RECORD SET:
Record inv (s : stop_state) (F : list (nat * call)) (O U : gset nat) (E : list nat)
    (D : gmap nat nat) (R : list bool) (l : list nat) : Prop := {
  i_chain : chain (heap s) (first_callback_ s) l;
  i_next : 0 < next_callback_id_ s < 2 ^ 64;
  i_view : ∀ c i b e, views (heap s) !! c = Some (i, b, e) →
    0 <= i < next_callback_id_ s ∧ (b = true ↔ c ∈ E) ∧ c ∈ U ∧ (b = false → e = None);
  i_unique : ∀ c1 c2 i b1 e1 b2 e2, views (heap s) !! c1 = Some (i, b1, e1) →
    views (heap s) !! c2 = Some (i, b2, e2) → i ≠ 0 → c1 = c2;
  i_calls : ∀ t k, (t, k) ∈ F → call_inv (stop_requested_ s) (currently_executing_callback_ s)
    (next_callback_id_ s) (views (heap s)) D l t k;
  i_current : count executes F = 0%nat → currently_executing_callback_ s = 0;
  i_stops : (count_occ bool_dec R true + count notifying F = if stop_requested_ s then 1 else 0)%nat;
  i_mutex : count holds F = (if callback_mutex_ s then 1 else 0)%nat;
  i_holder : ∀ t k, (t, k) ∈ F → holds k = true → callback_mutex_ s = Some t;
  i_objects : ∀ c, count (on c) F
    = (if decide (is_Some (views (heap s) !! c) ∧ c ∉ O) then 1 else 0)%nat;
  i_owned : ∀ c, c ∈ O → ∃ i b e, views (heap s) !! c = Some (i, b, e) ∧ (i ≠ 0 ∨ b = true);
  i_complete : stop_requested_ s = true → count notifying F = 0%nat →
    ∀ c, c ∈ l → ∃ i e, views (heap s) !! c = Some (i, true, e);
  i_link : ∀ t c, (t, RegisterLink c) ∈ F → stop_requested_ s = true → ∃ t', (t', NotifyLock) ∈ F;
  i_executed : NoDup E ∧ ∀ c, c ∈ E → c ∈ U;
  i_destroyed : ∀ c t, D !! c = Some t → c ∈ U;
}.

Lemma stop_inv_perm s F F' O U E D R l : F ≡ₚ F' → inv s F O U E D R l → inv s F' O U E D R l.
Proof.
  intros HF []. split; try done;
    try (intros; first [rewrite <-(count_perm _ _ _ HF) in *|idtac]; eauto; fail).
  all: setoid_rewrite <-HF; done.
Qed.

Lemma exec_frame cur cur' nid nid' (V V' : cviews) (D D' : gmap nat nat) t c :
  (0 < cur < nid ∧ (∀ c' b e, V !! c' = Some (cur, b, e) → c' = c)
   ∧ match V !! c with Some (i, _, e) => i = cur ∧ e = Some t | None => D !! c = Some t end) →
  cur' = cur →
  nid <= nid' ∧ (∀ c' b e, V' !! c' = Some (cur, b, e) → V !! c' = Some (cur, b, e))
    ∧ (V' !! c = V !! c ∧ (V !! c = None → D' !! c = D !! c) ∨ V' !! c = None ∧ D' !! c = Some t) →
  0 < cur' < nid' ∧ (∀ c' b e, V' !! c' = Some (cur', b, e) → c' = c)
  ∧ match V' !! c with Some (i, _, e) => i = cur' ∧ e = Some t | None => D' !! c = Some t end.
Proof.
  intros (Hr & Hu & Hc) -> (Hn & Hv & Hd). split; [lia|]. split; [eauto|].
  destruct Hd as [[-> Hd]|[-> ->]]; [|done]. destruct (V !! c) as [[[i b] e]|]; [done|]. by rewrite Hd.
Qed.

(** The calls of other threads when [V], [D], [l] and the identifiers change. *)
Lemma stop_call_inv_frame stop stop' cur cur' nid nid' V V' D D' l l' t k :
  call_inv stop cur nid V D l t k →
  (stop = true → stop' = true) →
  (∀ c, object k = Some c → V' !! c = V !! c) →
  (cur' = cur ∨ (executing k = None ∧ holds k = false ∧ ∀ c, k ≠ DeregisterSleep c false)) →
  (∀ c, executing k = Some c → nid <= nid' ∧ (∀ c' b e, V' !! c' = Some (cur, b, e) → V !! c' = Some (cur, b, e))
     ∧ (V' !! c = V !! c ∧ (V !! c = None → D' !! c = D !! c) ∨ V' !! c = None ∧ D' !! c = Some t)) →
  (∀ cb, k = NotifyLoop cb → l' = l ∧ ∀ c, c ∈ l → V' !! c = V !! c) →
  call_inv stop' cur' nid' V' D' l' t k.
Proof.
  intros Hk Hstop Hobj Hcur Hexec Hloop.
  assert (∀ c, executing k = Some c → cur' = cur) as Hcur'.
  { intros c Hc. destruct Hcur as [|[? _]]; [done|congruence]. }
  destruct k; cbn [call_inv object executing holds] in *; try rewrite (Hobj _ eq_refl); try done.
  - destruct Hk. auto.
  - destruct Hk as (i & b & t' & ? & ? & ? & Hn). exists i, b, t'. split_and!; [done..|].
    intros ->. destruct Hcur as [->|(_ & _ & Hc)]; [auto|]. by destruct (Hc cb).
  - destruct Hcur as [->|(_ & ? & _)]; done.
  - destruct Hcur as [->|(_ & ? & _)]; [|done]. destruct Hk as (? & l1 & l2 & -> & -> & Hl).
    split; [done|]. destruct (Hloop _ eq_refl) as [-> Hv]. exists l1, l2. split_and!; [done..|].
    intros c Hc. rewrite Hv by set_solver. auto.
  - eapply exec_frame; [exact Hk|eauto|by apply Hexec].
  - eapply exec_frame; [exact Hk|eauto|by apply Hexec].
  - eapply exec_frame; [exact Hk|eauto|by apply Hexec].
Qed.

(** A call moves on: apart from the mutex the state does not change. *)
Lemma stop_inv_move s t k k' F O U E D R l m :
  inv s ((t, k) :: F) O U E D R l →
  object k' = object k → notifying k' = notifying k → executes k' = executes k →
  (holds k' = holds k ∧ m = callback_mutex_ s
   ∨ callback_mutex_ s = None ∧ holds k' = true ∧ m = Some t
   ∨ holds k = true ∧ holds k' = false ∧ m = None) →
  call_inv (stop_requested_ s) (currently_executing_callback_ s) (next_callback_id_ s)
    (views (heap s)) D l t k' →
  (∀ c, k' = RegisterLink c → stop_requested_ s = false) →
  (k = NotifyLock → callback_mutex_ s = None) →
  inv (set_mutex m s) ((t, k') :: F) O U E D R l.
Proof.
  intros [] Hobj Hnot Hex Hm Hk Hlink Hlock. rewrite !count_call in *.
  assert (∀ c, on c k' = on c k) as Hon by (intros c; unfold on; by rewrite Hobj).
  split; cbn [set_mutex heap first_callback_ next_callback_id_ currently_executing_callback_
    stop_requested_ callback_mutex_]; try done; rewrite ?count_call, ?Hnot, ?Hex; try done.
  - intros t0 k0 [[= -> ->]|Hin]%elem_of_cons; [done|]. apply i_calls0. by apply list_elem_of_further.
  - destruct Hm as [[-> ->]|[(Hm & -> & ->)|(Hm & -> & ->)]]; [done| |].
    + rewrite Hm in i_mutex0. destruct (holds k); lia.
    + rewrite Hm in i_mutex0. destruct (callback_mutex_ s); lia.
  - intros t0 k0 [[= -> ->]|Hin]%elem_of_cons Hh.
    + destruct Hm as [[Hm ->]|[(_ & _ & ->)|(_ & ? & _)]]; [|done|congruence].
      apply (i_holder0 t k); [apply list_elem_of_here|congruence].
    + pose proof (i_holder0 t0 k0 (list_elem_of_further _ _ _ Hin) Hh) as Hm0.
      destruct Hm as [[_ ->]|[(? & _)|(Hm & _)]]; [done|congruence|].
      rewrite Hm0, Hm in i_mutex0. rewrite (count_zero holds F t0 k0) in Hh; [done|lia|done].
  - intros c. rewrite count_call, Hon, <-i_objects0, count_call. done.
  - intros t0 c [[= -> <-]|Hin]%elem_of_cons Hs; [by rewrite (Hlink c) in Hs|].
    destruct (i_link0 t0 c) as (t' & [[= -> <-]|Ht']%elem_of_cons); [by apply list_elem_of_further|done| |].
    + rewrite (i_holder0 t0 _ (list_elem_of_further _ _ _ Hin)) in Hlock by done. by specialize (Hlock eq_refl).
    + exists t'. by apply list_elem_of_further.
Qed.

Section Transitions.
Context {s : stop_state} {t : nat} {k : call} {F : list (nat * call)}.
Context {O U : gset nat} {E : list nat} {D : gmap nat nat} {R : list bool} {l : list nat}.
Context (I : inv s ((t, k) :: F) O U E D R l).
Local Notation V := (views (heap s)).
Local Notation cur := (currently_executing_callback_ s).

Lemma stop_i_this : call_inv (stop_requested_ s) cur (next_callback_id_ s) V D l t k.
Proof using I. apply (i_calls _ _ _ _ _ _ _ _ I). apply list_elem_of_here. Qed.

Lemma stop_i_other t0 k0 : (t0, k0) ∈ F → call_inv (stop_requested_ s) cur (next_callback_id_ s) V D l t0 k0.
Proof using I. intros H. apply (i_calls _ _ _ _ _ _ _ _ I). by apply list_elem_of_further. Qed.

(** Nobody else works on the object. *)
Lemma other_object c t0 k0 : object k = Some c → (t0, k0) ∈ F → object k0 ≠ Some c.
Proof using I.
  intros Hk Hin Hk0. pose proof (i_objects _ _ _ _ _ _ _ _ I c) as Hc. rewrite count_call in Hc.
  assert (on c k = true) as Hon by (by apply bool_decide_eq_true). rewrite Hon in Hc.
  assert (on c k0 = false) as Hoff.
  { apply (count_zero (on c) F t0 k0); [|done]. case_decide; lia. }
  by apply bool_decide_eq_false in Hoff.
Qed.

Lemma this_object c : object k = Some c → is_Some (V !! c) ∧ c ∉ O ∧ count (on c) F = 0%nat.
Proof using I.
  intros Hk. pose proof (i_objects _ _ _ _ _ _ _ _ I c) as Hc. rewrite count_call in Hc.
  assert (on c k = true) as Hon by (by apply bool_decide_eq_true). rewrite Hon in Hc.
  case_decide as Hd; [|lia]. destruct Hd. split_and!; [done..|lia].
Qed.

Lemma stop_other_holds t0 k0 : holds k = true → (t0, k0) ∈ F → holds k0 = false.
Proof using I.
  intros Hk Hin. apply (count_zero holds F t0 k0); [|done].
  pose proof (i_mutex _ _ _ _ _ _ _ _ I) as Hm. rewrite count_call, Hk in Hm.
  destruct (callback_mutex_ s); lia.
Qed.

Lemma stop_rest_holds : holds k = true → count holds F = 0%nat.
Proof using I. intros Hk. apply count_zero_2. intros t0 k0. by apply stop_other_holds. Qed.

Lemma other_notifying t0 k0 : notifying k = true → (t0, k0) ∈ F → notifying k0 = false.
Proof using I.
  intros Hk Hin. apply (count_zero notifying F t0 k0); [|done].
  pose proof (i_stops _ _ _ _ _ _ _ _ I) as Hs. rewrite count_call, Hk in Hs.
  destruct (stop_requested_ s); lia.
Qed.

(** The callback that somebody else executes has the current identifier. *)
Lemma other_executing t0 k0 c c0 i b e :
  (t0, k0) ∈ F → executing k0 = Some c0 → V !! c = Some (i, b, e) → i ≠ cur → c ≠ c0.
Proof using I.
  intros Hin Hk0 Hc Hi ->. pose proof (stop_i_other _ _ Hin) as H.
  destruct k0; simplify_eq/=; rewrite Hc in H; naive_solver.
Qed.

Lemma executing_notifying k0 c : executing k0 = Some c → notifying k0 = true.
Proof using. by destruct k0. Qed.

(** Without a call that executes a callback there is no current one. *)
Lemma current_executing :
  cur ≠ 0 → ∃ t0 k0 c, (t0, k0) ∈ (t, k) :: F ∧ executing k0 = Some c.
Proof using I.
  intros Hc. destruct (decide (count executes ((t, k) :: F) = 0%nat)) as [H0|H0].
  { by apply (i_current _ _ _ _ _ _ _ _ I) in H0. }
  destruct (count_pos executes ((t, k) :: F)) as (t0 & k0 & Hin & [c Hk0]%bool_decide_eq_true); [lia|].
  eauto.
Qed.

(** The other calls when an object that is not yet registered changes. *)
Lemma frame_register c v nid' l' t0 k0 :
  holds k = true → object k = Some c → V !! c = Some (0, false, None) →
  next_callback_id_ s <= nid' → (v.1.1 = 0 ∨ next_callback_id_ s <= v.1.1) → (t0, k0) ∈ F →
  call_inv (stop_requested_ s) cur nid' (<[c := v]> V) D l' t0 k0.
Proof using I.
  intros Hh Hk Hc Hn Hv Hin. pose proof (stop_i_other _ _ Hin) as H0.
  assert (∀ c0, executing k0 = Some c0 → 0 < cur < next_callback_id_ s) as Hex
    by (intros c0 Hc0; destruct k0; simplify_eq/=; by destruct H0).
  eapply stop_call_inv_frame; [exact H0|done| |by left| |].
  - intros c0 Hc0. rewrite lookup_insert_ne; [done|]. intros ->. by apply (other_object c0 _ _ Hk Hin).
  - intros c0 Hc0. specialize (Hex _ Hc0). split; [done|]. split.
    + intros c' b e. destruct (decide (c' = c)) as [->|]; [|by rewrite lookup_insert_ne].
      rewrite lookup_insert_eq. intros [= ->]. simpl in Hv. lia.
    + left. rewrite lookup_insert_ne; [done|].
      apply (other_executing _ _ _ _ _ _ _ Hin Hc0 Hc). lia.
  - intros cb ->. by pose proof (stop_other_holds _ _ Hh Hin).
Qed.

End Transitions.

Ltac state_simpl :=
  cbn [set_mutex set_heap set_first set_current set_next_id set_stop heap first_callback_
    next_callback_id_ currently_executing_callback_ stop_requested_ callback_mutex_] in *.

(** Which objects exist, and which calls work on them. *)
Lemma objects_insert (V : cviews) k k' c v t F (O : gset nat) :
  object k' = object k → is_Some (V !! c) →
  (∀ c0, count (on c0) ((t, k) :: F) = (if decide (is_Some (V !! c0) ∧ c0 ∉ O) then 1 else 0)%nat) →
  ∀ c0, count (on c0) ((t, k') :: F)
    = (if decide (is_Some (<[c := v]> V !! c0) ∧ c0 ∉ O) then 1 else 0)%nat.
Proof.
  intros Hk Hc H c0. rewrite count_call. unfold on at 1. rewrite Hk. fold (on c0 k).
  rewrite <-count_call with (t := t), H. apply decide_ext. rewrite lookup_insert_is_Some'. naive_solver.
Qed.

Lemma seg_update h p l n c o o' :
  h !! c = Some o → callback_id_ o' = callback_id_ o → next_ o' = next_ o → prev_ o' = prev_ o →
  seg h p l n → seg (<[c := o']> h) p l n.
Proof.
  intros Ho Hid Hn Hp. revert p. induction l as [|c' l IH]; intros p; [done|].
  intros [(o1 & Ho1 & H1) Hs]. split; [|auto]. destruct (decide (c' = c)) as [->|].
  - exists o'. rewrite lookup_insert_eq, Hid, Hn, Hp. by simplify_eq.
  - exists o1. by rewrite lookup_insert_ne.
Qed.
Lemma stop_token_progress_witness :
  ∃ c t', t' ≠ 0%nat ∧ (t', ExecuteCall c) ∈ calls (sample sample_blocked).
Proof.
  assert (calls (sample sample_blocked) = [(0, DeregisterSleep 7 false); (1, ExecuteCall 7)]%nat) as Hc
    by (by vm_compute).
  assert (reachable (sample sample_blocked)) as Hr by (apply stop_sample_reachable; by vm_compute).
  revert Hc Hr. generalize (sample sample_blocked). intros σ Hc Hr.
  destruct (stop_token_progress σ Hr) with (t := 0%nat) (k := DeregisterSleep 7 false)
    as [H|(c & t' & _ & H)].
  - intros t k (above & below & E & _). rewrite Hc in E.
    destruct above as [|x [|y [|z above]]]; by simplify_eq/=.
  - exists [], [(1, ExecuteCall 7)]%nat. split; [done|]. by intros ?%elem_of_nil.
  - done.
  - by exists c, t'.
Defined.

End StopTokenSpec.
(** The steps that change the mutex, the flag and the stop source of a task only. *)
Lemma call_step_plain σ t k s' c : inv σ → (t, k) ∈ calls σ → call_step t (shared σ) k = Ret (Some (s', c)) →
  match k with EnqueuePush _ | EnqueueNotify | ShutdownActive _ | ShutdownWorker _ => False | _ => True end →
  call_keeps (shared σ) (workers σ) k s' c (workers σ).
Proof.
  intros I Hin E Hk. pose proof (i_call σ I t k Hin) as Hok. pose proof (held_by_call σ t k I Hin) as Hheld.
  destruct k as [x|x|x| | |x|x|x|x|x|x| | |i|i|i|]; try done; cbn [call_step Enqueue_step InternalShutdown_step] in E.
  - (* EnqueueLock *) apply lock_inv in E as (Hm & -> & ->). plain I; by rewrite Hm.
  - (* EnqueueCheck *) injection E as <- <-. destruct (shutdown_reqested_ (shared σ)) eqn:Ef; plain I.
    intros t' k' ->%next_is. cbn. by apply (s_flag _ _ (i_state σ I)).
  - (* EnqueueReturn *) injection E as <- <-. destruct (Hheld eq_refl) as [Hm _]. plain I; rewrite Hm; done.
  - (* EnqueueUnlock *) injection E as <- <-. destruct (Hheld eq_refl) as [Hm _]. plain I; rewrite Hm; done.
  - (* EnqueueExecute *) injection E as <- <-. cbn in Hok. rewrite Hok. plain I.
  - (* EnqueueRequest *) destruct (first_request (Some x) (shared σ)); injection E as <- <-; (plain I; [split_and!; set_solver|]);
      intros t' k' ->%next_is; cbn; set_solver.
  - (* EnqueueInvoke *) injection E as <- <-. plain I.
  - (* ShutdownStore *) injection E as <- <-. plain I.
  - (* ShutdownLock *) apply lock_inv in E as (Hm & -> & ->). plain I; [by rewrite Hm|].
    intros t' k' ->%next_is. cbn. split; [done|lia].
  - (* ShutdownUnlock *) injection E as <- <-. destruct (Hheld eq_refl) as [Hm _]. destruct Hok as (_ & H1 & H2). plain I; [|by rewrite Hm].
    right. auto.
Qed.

ABOUT THIS EXERCISE:
Output the lines above between the one holding "- intros t k" and the one holding "- (* EnqueueReturn", inclusive, with nothing before or after them.

OUTPUT OF THE TASK:
  - intros t k (above & below & E & _). rewrite Hc in E.
    destruct above as [|x [|y [|z above]]]; by simplify_eq/=.
  - exists [], [(1, ExecuteCall 7)]%nat. split; [done|]. by intros ?%elem_of_nil.
  - done.
  - by exists c, t'.
Defined.

End StopTokenSpec.
(** The steps that change the mutex, the flag and the stop source of a task only. *)
Lemma call_step_plain σ t k s' c : inv σ → (t, k) ∈ calls σ → call_step t (shared σ) k = Ret (Some (s', c)) →
  match k with EnqueuePush _ | EnqueueNotify | ShutdownActive _ | ShutdownWorker _ => False | _ => True end →
  call_keeps (shared σ) (workers σ) k s' c (workers σ).
Proof.
  intros I Hin E Hk. pose proof (i_call σ I t k Hin) as Hok. pose proof (held_by_call σ t k I Hin) as Hheld.
  destruct k as [x|x|x| | |x|x|x|x|x|x| | |i|i|i|]; try done; cbn [call_step Enqueue_step InternalShutdown_step] in E.
  - (* EnqueueLock *) apply lock_inv in E as (Hm & -> & ->). plain I; by rewrite Hm.
  - (* EnqueueCheck *) injection E as <- <-. destruct (shutdown_reqested_ (shared σ)) eqn:Ef; plain I.
    intros t' k' ->%next_is. cbn. by apply (s_flag _ _ (i_state σ I)).
  - (* EnqueueReturn *) injection E as <- <-. destruct (Hheld eq_refl) as [Hm _]. plain I; rewrite Hm; done.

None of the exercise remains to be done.